Структура запроса GQL изменится ровно на один узел и одно ребро. Эквивалентный SQL потребует двух дополнительных операций JOIN. Именно эта закономерность делает обход графа особенно эффективным для анализа каскадов безопасности — сложность запроса растет линейно, а биологическая глубина понимания — экспоненциально.
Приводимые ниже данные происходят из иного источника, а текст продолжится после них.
Lemma map_string_safe strtab strsz name n i : 0 <= i -> i + Z.of_nat n <= rd_phnum r -> 0 <= name < strsz ->
  exists p, map_string r strtab strsz name n i = Some p /\ forall o, p = Some o -> 0 <= o.
Proof.
  intros Hi Hn Hname. revert i Hi Hn. induction n as [|n IH]; intros i Hi Hn; cbn [map_string]; [by eexists|].
  destruct (phdr_u64 i 16) as (base & -> & Hbase); [lia..|].
  destruct (phdr_u64 i 32) as (size & -> & _); [lia..|].
  destruct (phdr_u64 i 8) as (fo & -> & Hfo); [lia..|].
  destruct (phdr_kind i ltac:(lia)) as (kind & ->).
  destruct (_ || _) eqn:Hb; [apply IH; lia|]. apply orb_false_iff in Hb as [Hb _].
  apply orb_false_iff in Hb as [Hb _]. apply orb_false_iff in Hb as [_ Hst]. apply Z.ltb_ge in Hst.
  eexists. split; [done|]. intros o [= <-]. unfold is_u64 in *. lia.
Qed.

Lemma locate_name_safe dynlib d : dyn_ok d -> (forall ph, dynlib = Some ph -> is_phdr ph) ->
  exists p, locate_name r dynlib d = Some p /\
    forall o strsz, p = Some (o, strsz) -> 0 <= o /\ dy_name d < strsz.
Proof.
  intros Hd Hlib. unfold locate_name. destruct (_ && _) eqn:Hc.
  - apply andb_true_iff in Hc as [_ Hn]. apply Z.ltb_lt in Hn. pose proof (do_name d Hd) as Hname.
    destruct (map_string_safe (dy_strtab d) (dy_strsz d) (dy_name d) (Z.to_nat (rd_phnum r)) 0)
      as (p & -> & Hp); [lia|pose proof (ro_phnum _ Hr); lia|unfold is_u64 in Hname; lia|].
    destruct p as [o|]; eexists; (split; [done|]); [|done]. intros o' s [= <- <-]. split; [by apply Hp|done].
  - destruct dynlib as [ph|]; [|by eexists].
    destruct (negb (dy_sce_strtab d =? UINT64_MAX) && (dy_name d <? dy_sce_strsz d)) eqn:Hs; [|by eexists].
    apply andb_true_iff in Hs as [_ Hn]. apply Z.ltb_lt in Hn.
    destruct (Hlib ph eq_refl) as (i & Hi & ->).
    destruct (phdr_u64 i 8) as (base & -> & _); [lia..|]. destruct (phdr_u64 i 32) as (size & -> & _); [lia..|].
    eexists. split; [done|]. intros o s. destruct (executable_range _ _ _ && _); [|done]. intros [= <- <-]. split; [|done].
    apply wrap_range. lia.
Qed.

(** A terminated text with a first character. *)
Lemma terminated_length out : terminated out = true -> (strlen (cstr out) < length out)%nat.
Proof.
  unfold terminated, cstr. rewrite bytes_string_length. induction out as [|b out IH]; cbn [existsb]; [done|].
  cbn [until_nul length]. destruct (Z.eqb_spec b 0) as [->|Hb]; [simpl; lia|].
  replace (0 =? b) with false by (symmetry; apply Z.eqb_neq; lia). cbn [orb length]. intros H.
  specialize (IH H). lia.
Qed.

Lemma read_name_safe : exists out reads, read_name r = Some (out, reads) /\
  Forall (in_file (rd_size r)) reads /\
  forall s, out = Some s -> s <> ""%string /\ (strlen s < MAX_PATH)%nat.
Proof.
  unfold read_name. pose proof (ro_phnum _ Hr) as Hpn.
  destruct (scan_phdrs_safe (Z.to_nat (rd_phnum r)) 0 None None) as (dynamic & dynlib & -> & Hdyn & Hlib);
    [lia|lia|done|done|].
  destruct dynamic as [ph|]; [|by eexists _, _]. destruct (Hdyn ph eq_refl) as (i & Hi & ->).
  destruct (phdr_u64 i 32) as (dyn_size & -> & Hds); [lia..|]. destruct (phdr_u64 i 8) as (dyn_offset & -> & Hdo); [lia..|].
  destruct (_ || _) eqn:Hb; [by eexists _, _|]. apply orb_false_iff in Hb as [Hb Hb3]. apply orb_false_iff in Hb as [Hb1 _].
  apply Z.ltb_ge in Hb1, Hb3. unfold is_u64 in *.
  destruct (dyn_chunks_safe 128 dyn_offset dyn_size 0 dyn_start []) as (dyn & reads & -> & Hreads & Hd);
    [lia|lia|lia|lia|by split|done|].
  destruct dyn as [d|]; [|by eexists _, _]. specialize (Hd d eq_refl). destruct (_ || _); [by eexists _, _|].
  destruct (locate_name_safe dynlib d Hd Hlib) as (place & -> & Hplace).
  destruct place as [[o strsz]|]; [|by eexists _, _]. destruct (Hplace o strsz eq_refl) as [Ho Hn].
  set (bytes := if strsz - dy_name d <? Z.of_nat MAX_PATH then strsz - dy_name d else Z.of_nat MAX_PATH).
  assert (Hbytes : 0 < bytes <= Z.of_nat MAX_PATH).
  { unfold bytes. destruct (Z.ltb_spec (strsz - dy_name d) (Z.of_nat MAX_PATH)); unfold MAX_PATH in *; lia. }
  destruct (read_bytes_safe o bytes Ho ltac:(lia)) as (got & rs & -> & Hrs & Hgot).
  eexists _, _. split_and!; [done|by apply Forall_app_2|]. intros s. destruct got as [out|]; [|done].
  destruct (_ && _) eqn:Hout; [|done]. apply andb_true_iff in Hout as [Hterm Hfirst]. apply negb_true_iff in Hfirst.
  intros [= <-]. destruct (Hgot out eq_refl) as [Hlen _]. split.
  - unfold cstr. destruct out as [|b out]; [done|]. simpl in Hfirst |- *. by rewrite Hfirst.
  - pose proof (terminated_length out Hterm). lia.
Qed.
End safety.

(** ** Opening *)

(** The reader before the ELF header was checked. *)
Record opened_ok (limit : Z) (r : executable_reader_t) : Prop := {
  op_file : Forall is_byte (rd_file r);
  op_header : Forall is_byte (rd_header r);
  op_length : Z.of_nat (length (rd_header r)) = HEADER_BYTES;
  op_size : 0 <= rd_size r <= limit;
  op_segments : 0 <= rd_segments r <= 64;
  op_elf : 0 <= rd_elf r;
}.

Lemma open_container_safe limit r : opened_ok limit r -> rd_segments r = 0 ->
  exists c, open_container r = Some c /\ forall r', c = Some r' -> opened_ok limit r'.
Proof.
  intros Hr Hseg. unfold open_container. pose proof Hr as [Hf Hh Hl Hs _ He].
  assert (H8 : HEADER_BYTES = 8192) by done.
  destruct (le_at_total (rd_header r) 0 4) as (magic & -> & _); [done|lia|lia|].
  destruct (_ || _); [|by exists (Some r); split; [|intros ? [= <-]]].
  destruct (le_at_total (rd_header r) 24 2) as (segments & -> & Hsr); [done|lia|lia|].
  destruct (le_at_total (rd_header r) 16 8) as (lim & -> & Hlim); [done|lia|lia|].
  eexists. split; [done|]. intros r'. destruct (_ || _) eqn:Hb; [done|]. apply orb_false_iff in Hb as [_ Hb].
  apply Z.ltb_ge in Hb. intros [= <-]. split; simpl; try done; try lia.
  destruct (Z.ltb_spec lim (rd_size r)); lia.
Qed.
Lemma normalize_title_ok v t : normalize_title_id_value v = Some t -> (0 < length t < MAX_TITLE_ID)%nat.
Proof.
  unfold normalize_title_id_value. destruct (_ <=? _)%nat; [done|]. destruct (_ || _) eqn:Hr; [done|].
  destruct (forallb _ _); [|done]. intros [= <-]. bool_hyps. apply Nat.leb_gt in H0. rewrite length_fmap.
  destruct (trim_ascii v); [done|]. simpl in *. lia.
Qed.

Lemma normalize_image_ok v f : normalize_image_filename_value v = Some f -> (0 < length f < MAX_PATH)%nat.
Proof.
  unfold normalize_image_filename_value. destruct (_ <=? _)%nat; [done|]. destruct (_ || _) eqn:Hr; [done|].
  intros [= <-]. bool_hyps. apply Nat.leb_gt in H0. destruct (lit _); [done|]. simpl in *. lia.
Qed.

(** ** Rule tables stay good *)
Definition fakelib_rules_ok (rules : list (text * sm_fakelib_mode_t)) : Prop :=
  NoDup rules.*1 /\ (length rules <= MAX_FAKELIB_EXCLUDE_RULES)%nat /\
  Forall (fun r => supported_title r.1 = true /\ r.2 <> SM_FAKELIB_DEFAULT) rules.

Lemma list_find_None_elem {A} (P : A -> Prop) `{forall x, Decision (P x)} l x : list_find P l = None -> x ∈ l -> ~ P x.
Proof. intros Hl Hx. apply list_find_None in Hl. rewrite Forall_forall in Hl. by apply Hl. Qed.

Lemma set_title_fakelib_rule_ok rules t m rules' : fakelib_rules_ok rules -> supported_title t = true ->
  set_title_fakelib_rule rules t m = Some rules' -> fakelib_rules_ok rules'.
Proof.
  intros (Hnd & Hlen & Hall) Ht. unfold set_title_fakelib_rule.
  destruct (list_find _ rules) as [[i r]|] eqn:Hf.
  - apply list_find_Some in Hf as (Hi & Hr & _). case_decide as Hm; intros [= <-].
    + split_and!.
      * rewrite list_fmap_delete. eapply sublist_NoDup; [done|apply sublist_delete].
      * rewrite length_delete by eauto. lia.
      * by apply Forall_delete.
    + split_and!.
      * rewrite list_fmap_insert. simpl. rewrite list_insert_id; [done|]. by rewrite list_lookup_fmap, Hi.
      * by rewrite length_insert.
      * apply Forall_insert; [done|]. simpl. split; [|done]. by rewrite Hr.
  - case_decide as Hm; [by intros [= <-]|]. destruct (Nat.leb_spec MAX_FAKELIB_EXCLUDE_RULES (length rules)); [done|].
    intros [= <-]. split_and!.
    + rewrite fmap_app. apply NoDup_app. split_and!; [done| |apply NoDup_singleton].
      intros x (r & -> & Hr)%list_elem_of_fmap. simpl. rewrite list_elem_of_singleton.
      exact (list_find_None_elem _ _ r Hf Hr).
    + rewrite length_app. simpl. lia.
    + apply Forall_app_2; [done|]. by apply Forall_singleton.
Qed.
7. Запрос 3: Составные пары с общими целевыми объектами

Для поиска кандидатов на комбинированную терапию мы можем определить, когда два разных соединения связываются с одним и тем же целевым узлом. Мы используем двунаправленное сопоставление , чтобы ответить на вопрос: какие онкологические соединения нацелены на одну и ту же мишень?

Выполните следующий запрос в редакторе SQL:

SELECT
  compound_a,
  compound_b,
  shared_target,
  gene_name,
  ROUND(affinity_a_nm, 3) AS affinity_a_nm,
  ROUND(affinity_b_nm, 3) AS affinity_b_nm
FROM GRAPH_TABLE(
  drug_target_graph.drug_target_interaction_graph
  MATCH (c1:Compound)-[b1:BINDS_TO]->(t:Target)<-[b2:BINDS_TO]-(c2:Compound)
  WHERE c1.compound_id < c2.compound_id
    AND c1.therapeutic_area = 'Oncology'
    AND c2.therapeutic_area = 'Oncology'
  COLUMNS (
    c1.compound_name AS compound_a,
    c2.compound_name AS compound_b,
    t.target_name    AS shared_target,
    t.gene_name      AS gene_name,
    b1.affinity_nm   AS affinity_a_nm,
    b2.affinity_nm   AS affinity_b_nm
  )
)
ORDER BY compound_a, compound_b, affinity_a_nm;

Вот данные, которые вы увидите в результатах:

График результатов Q3

Визуализация графиков

Вы можете визуализировать граф непосредственно в BigQuery, выполнив следующий код в редакторе SQL.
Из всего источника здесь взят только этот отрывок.